(RECORD SET Opens)

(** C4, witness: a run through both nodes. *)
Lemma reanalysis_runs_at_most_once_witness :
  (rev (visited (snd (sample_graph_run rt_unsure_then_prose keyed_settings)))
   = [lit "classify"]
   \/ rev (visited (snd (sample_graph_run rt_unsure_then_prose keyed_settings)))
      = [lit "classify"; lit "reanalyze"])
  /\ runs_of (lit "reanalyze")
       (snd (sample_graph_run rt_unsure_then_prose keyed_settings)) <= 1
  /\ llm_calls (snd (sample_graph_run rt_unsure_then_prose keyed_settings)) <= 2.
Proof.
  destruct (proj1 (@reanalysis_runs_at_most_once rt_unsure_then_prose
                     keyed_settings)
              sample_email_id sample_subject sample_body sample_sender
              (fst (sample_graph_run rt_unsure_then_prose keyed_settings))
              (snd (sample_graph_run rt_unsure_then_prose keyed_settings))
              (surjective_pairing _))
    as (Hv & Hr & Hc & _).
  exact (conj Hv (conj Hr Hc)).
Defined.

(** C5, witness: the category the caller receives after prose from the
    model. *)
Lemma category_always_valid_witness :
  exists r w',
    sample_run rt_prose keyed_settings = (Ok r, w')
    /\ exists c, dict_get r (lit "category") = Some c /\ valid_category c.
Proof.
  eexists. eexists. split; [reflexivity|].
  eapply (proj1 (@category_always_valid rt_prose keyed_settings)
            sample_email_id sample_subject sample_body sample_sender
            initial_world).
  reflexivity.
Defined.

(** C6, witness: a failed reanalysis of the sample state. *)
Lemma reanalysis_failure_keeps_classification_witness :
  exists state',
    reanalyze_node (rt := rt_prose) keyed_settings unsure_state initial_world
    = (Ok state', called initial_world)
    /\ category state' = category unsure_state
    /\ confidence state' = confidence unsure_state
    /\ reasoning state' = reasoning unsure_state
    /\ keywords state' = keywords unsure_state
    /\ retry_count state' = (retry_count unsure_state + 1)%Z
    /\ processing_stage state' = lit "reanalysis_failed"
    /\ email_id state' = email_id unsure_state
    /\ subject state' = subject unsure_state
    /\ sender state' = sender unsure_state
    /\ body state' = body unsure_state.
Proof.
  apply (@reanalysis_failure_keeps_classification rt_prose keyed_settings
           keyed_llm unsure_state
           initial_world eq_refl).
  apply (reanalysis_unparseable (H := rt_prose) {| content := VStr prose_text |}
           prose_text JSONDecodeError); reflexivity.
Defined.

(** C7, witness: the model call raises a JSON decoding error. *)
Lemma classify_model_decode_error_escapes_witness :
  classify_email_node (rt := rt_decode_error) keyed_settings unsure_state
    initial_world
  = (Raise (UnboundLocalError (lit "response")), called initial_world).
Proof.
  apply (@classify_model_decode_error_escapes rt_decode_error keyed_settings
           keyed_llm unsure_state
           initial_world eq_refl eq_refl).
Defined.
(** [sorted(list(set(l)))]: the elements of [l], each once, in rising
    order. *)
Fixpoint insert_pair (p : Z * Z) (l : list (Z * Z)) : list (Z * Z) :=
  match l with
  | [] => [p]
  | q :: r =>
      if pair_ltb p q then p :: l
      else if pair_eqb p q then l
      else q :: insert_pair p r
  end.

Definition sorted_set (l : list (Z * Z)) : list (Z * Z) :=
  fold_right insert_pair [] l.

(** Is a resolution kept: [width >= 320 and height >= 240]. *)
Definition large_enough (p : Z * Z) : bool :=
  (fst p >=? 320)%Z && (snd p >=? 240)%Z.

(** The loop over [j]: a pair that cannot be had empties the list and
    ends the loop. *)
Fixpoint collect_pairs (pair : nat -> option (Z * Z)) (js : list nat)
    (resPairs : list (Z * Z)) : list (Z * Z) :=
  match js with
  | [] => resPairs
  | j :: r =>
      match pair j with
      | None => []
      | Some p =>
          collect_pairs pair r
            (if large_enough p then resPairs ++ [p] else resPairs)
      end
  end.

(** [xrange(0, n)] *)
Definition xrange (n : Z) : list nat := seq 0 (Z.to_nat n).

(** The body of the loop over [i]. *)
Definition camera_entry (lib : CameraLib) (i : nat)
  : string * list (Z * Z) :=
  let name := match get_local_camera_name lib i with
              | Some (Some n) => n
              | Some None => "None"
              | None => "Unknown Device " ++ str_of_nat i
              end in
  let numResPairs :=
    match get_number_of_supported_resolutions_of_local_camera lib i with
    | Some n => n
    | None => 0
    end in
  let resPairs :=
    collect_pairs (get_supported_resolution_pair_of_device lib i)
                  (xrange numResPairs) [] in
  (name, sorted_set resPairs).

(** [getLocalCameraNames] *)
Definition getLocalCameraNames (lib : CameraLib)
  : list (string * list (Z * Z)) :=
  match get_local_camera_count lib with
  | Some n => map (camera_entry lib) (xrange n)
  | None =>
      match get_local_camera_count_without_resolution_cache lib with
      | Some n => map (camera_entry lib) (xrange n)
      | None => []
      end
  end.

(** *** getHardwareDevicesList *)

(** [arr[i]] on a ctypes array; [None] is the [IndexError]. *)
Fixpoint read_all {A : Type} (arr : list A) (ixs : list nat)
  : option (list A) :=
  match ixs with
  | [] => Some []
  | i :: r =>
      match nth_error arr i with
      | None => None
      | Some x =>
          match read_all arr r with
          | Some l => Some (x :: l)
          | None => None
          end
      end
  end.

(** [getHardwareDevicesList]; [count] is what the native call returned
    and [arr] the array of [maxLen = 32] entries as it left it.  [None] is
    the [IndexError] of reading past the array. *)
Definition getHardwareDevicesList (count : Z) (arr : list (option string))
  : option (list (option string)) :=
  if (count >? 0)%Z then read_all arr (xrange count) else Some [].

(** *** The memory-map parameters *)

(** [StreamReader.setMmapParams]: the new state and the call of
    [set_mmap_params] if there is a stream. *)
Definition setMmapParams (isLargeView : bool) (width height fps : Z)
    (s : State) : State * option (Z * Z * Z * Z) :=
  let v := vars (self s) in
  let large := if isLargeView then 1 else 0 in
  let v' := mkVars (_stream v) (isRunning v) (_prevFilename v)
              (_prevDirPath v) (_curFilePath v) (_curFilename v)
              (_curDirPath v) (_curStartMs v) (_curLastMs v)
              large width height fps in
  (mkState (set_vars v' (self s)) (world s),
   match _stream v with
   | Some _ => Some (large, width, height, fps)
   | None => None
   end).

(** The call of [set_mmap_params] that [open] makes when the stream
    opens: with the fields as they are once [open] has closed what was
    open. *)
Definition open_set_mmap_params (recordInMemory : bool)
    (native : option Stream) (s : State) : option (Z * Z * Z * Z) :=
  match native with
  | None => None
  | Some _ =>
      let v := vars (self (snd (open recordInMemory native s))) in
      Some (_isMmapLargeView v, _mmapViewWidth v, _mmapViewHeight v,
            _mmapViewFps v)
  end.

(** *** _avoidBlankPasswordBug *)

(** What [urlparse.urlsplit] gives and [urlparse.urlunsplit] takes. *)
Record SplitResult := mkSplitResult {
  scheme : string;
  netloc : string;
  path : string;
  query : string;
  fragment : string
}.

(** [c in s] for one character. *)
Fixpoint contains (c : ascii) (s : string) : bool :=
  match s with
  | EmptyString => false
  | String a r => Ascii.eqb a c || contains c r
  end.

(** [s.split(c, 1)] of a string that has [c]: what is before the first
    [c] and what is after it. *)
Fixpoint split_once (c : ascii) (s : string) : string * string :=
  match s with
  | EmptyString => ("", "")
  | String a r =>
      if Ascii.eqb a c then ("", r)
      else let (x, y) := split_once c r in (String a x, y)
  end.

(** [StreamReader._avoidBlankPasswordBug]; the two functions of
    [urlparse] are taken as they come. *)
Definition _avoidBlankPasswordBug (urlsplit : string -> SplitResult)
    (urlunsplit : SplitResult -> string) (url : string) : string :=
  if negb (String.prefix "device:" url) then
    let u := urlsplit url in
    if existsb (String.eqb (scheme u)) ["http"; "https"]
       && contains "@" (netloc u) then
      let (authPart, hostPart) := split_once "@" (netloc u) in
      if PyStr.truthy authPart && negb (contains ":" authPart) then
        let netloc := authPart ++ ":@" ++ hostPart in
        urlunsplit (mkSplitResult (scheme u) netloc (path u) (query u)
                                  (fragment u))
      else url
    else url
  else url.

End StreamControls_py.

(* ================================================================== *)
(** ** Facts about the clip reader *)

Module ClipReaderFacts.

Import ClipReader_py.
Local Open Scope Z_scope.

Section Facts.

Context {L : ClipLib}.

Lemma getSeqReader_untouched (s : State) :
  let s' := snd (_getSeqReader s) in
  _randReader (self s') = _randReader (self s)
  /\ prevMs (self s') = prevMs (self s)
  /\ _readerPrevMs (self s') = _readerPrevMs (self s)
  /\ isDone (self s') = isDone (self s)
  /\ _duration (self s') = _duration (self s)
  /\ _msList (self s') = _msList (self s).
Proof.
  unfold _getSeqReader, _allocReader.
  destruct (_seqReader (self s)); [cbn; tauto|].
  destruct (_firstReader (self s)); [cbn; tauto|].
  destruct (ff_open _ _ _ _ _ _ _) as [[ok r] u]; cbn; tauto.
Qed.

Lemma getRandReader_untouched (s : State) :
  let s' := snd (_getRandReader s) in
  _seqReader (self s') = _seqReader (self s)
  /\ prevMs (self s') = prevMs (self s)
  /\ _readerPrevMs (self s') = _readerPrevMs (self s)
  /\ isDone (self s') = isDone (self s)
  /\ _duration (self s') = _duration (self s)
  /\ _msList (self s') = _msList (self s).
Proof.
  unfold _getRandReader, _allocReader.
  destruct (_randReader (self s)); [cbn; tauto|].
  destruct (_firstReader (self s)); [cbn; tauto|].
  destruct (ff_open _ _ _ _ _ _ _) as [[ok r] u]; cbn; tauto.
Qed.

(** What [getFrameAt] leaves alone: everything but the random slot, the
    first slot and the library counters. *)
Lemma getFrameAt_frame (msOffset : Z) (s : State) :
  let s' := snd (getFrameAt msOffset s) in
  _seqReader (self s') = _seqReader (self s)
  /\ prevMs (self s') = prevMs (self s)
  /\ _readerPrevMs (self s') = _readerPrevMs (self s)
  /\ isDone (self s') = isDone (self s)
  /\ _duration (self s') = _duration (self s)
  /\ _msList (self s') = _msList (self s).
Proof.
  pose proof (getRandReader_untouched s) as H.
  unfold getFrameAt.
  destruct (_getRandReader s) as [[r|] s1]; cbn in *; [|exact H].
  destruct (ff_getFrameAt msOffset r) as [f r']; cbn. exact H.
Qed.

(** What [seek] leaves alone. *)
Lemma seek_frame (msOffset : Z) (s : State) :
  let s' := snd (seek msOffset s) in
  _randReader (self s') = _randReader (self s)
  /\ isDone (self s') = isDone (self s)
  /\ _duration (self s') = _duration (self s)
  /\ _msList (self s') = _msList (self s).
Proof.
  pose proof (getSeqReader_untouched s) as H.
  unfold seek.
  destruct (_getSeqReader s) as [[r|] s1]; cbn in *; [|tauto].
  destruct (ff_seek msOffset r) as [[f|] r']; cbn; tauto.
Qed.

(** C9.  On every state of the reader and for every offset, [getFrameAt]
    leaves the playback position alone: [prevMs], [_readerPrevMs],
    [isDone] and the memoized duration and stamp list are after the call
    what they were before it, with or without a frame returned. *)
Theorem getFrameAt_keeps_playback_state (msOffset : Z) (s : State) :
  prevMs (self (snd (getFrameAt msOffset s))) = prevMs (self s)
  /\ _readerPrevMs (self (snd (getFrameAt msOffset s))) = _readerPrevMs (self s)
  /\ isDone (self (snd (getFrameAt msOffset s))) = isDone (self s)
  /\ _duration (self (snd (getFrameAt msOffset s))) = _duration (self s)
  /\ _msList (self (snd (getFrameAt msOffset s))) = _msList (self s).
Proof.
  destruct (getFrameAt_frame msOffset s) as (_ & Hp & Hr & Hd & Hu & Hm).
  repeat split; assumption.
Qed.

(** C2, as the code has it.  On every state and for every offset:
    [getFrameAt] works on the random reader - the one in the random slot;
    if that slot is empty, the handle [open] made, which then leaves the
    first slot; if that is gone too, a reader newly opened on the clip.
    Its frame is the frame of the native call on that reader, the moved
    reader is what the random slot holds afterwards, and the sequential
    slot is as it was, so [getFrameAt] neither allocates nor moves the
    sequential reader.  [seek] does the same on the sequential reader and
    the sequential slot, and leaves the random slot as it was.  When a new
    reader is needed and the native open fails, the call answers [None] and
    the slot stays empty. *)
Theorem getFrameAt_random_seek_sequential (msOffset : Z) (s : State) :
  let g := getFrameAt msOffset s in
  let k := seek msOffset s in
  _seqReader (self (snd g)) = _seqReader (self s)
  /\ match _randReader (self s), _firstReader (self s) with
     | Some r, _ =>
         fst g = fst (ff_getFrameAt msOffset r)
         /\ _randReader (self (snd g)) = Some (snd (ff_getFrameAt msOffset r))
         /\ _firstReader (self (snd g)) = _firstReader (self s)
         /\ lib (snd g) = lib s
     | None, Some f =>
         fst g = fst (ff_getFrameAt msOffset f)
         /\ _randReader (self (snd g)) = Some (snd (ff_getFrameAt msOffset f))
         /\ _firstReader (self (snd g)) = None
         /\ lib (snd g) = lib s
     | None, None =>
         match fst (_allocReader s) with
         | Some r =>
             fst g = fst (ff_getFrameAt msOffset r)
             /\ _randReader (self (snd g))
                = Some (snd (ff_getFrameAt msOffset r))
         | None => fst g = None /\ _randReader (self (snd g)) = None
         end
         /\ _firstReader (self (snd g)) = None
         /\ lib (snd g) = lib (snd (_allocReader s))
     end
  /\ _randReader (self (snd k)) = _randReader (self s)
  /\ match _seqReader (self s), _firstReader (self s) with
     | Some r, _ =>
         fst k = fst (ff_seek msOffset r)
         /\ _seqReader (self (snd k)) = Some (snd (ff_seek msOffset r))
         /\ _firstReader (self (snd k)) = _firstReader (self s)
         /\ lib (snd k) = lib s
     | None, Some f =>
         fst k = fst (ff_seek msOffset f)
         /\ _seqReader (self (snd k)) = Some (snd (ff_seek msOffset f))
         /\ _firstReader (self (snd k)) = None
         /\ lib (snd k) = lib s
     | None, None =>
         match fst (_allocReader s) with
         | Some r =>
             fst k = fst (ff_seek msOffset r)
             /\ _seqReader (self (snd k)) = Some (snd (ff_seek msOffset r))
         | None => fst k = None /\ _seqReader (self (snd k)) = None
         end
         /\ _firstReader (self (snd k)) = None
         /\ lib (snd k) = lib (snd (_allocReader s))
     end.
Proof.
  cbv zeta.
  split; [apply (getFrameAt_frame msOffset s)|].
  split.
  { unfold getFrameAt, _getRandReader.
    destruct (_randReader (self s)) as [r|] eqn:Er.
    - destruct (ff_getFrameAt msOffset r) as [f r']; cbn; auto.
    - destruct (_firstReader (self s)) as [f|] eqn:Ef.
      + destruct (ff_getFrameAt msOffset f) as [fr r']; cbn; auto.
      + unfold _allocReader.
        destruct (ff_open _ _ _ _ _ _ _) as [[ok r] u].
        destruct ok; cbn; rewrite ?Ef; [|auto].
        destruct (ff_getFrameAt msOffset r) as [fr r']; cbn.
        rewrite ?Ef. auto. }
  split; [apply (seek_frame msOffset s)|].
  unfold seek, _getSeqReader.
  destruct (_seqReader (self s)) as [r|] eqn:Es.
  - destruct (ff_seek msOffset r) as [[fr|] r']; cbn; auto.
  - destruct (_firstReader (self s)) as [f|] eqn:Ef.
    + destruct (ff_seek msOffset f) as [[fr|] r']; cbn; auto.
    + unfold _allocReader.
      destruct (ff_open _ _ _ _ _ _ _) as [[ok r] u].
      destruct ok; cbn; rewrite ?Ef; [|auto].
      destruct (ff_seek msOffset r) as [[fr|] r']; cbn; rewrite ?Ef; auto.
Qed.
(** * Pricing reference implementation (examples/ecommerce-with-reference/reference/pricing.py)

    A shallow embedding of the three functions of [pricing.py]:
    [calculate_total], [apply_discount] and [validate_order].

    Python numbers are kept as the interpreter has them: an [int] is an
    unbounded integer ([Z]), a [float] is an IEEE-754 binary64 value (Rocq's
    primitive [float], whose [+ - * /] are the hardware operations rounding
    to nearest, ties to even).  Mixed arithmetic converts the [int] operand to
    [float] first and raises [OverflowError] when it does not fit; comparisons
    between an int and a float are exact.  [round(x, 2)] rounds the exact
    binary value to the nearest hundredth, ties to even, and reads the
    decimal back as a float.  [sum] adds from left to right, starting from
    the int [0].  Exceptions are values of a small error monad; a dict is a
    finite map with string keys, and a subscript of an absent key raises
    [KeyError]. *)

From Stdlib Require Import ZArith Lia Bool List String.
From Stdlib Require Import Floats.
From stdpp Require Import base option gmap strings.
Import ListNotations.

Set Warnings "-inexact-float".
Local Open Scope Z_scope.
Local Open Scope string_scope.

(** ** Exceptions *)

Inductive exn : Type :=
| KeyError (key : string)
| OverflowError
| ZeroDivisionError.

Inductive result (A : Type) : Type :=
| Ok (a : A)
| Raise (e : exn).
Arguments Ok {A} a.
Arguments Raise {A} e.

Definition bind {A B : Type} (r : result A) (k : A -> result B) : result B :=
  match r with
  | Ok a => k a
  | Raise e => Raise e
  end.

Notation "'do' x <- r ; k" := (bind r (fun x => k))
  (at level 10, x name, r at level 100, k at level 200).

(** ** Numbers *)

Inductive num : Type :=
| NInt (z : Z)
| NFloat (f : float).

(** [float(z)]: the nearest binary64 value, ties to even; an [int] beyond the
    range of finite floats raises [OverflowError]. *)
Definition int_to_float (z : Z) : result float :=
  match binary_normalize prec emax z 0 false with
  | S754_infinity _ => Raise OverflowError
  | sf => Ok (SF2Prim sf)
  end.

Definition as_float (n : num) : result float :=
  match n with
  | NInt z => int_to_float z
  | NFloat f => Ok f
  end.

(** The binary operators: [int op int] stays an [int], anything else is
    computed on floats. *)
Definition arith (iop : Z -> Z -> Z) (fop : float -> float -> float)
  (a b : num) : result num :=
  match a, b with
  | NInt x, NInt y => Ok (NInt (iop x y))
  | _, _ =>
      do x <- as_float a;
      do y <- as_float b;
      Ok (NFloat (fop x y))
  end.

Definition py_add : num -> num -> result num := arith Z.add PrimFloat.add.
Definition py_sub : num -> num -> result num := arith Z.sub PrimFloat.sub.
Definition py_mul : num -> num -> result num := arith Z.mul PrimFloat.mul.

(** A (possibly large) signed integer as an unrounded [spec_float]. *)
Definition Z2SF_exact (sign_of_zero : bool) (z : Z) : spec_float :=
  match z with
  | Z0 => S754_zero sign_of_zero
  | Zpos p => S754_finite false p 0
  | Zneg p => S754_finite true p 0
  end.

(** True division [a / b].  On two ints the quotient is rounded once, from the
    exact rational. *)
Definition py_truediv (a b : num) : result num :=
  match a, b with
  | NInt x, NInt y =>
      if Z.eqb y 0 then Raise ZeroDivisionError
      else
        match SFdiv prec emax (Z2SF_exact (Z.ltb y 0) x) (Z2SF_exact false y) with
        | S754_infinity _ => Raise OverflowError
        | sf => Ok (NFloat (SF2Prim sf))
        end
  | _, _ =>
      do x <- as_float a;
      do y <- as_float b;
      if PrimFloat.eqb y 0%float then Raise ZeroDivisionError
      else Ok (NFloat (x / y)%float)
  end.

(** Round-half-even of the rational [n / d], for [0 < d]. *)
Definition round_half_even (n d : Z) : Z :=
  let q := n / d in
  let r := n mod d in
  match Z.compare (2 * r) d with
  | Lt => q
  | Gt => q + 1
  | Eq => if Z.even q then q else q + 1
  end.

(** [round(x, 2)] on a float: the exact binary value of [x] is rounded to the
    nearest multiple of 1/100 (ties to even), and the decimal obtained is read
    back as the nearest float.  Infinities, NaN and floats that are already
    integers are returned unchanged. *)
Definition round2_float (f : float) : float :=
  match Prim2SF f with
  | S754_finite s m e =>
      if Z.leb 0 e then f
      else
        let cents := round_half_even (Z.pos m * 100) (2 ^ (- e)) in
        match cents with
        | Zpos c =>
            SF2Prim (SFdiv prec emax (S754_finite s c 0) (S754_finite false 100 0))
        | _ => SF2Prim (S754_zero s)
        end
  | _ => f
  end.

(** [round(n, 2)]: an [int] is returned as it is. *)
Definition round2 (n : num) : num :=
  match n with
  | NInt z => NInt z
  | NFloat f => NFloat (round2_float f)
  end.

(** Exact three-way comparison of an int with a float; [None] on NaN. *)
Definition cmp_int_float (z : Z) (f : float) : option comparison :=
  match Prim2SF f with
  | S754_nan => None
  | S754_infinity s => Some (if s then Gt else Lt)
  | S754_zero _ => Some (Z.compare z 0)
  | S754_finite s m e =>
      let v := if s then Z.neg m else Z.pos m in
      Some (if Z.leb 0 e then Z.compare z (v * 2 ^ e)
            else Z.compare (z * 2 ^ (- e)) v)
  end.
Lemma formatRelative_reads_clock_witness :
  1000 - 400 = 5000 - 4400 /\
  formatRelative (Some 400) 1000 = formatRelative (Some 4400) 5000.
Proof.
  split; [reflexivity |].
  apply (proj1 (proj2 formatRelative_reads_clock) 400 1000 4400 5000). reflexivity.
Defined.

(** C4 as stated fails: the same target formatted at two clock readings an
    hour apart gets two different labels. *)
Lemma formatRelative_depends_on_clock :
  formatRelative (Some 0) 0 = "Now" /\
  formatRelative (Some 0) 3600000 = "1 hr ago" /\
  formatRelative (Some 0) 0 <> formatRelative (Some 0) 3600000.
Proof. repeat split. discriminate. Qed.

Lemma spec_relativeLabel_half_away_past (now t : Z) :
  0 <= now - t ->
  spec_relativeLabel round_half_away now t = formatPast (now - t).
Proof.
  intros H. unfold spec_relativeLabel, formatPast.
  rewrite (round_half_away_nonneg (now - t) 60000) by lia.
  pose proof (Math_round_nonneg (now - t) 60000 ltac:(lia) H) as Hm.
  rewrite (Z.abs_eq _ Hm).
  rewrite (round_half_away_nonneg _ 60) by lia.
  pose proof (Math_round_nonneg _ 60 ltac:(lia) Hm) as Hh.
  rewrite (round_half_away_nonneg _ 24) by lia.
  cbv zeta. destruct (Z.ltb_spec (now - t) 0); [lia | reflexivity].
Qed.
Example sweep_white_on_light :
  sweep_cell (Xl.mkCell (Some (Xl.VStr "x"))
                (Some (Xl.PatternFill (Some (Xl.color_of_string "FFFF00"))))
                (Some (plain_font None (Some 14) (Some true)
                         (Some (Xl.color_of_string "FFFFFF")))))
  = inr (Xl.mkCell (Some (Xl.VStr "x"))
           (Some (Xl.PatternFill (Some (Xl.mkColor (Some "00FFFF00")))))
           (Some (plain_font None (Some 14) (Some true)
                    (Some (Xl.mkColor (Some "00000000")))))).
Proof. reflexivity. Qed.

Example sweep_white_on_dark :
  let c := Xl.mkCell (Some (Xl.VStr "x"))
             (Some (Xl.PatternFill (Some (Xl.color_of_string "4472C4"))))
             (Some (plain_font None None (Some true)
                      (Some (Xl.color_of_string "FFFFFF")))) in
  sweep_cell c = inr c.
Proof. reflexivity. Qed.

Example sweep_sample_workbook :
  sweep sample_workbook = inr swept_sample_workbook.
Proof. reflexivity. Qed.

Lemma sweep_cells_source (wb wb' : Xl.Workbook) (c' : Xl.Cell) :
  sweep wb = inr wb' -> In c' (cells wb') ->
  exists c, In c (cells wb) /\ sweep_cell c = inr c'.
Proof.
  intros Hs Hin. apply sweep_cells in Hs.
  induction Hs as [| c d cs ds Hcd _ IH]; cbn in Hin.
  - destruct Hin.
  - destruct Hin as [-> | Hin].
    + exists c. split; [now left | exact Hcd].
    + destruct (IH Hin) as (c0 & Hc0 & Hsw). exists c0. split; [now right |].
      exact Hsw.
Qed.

(RECORD SET Closes)

Search the records for the string "getHardwareDevicesList" and, wherever a line contains it, please copy that line.

(** *** getHardwareDevicesList *)
(** [getHardwareDevicesList]; [count] is what the native call returned
Definition getHardwareDevicesList (count : Z) (arr : list (option string))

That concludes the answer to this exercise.